■ Problem to work on:
From the line that holds "relatedTags (database (settle" to the last line of the data, copy everything exactly; leave out all the rest.

■ Supplied records:
Lemma deleteRow_other (db : Database) (key other : Z) :
  other <> key ->
  stored (detachAll key (deleteRow key db)) other = stored db other.
Proof.
  forget_unused.
  intros O. unfold stored, detachAll, deleteRow. simpl. f_equal.
  induction (quotes db) as [|r l IH]; simpl; [reflexivity|].
  destruct (id r =? key) eqn:A; simpl.
  - destruct (id r =? other) eqn:B; [|exact IH].
    apply Z.eqb_eq in A, B. congruence.
  - rewrite IH. reflexivity.
Qed.

Lemma detachAll_other (db : Database) (key : Z) (r : Quote) :
  id r <> key ->
  relatedTags (detachAll key (deleteRow key db)) r = relatedTags db r.
Proof.
  forget_unused.
  intros R. unfold relatedTags, detachAll, deleteRow. simpl.
  apply filter_ext. intros t.
  induction (quote_tag db) as [|p l IH]; simpl; [reflexivity|].
  destruct (fst p =? key) eqn:A; simpl.
  - rewrite IH. destruct (fst p =? id r) eqn:B; [|reflexivity].
    apply Z.eqb_eq in A, B. congruence.
  - rewrite IH. reflexivity.
Qed.

(** X16: [handle] returns the deleted quote with its commit requested
    and not yet done: the transaction is still registered and the
    commit is the one thing pending.  Once that commit is done the
    transaction is closed and only the deleted quote was touched: the
    other quotes are stored as before and are found by id as before,
    each of them has the tags it had, and no tag and no author is
    removed. *)
Theorem handle_keeps_the_rest (key : Z) (w : World) :
  savepoint w = None ->
  pending w = [] ->
  (exists q, In q (quotes (database w)) /\ id q = key) ->
  failure (DeleteRow DefaultConnection key) = None ->
  failure (DetachAll DefaultConnection "tags" key) = None ->
  exists q w',
    handle key w = (Return (Some q), w')
    /\ savepoint w' = Some (database w)
    /\ pending w' = [DeferredCommit]
    /\ savepoint (settle w') = None
    /\ pending (settle w') = []
    /\ quotes (database (settle w'))
       = filter (fun r => negb (id r =? key)) (quotes (database w))
    /\ (forall other, other <> key ->
                      stored (database (settle w')) other
                      = stored (database w) other)
    /\ (forall r, id r <> key ->
                  relatedTags (database (settle w')) r
                  = relatedTags (database w) r)
    /\ tags (database (settle w')) = tags (database w)
    /\ authors (database (settle w')) = authors (database w).
Proof.
  forget_unused.
  intros Open Idle H F1 F2. destruct (stored_some _ _ H) as [q [S _]].
  destruct (handle_success key w q Open S F1 F2) as [w' [E [D [O P]]]].
  rewrite Idle in P. simpl in P.
  destruct (settle_commit w' P) as [D' [O' P']].
  exists q, w'. split; [exact E|]. rewrite D', D.
  repeat (split; [assumption || reflexivity|]).
  split; [|split; [|split; reflexivity]].
  - intros other O2. apply deleteRow_other. exact O2.
  - intros r R. apply detachAll_other. exact R.
Qed.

■ Response box:
                  relatedTags (database (settle w')) r
                  = relatedTags (database w) r)
    /\ tags (database (settle w')) = tags (database w)
    /\ authors (database (settle w')) = authors (database w).
Proof.
  forget_unused.
  intros Open Idle H F1 F2. destruct (stored_some _ _ H) as [q [S _]].
  destruct (handle_success key w q Open S F1 F2) as [w' [E [D [O P]]]].
  rewrite Idle in P. simpl in P.
  destruct (settle_commit w' P) as [D' [O' P']].
  exists q, w'. split; [exact E|]. rewrite D', D.
  repeat (split; [assumption || reflexivity|]).
  split; [|split; [|split; reflexivity]].
  - intros other O2. apply deleteRow_other. exact O2.
  - intros r R. apply detachAll_other. exact R.
Qed.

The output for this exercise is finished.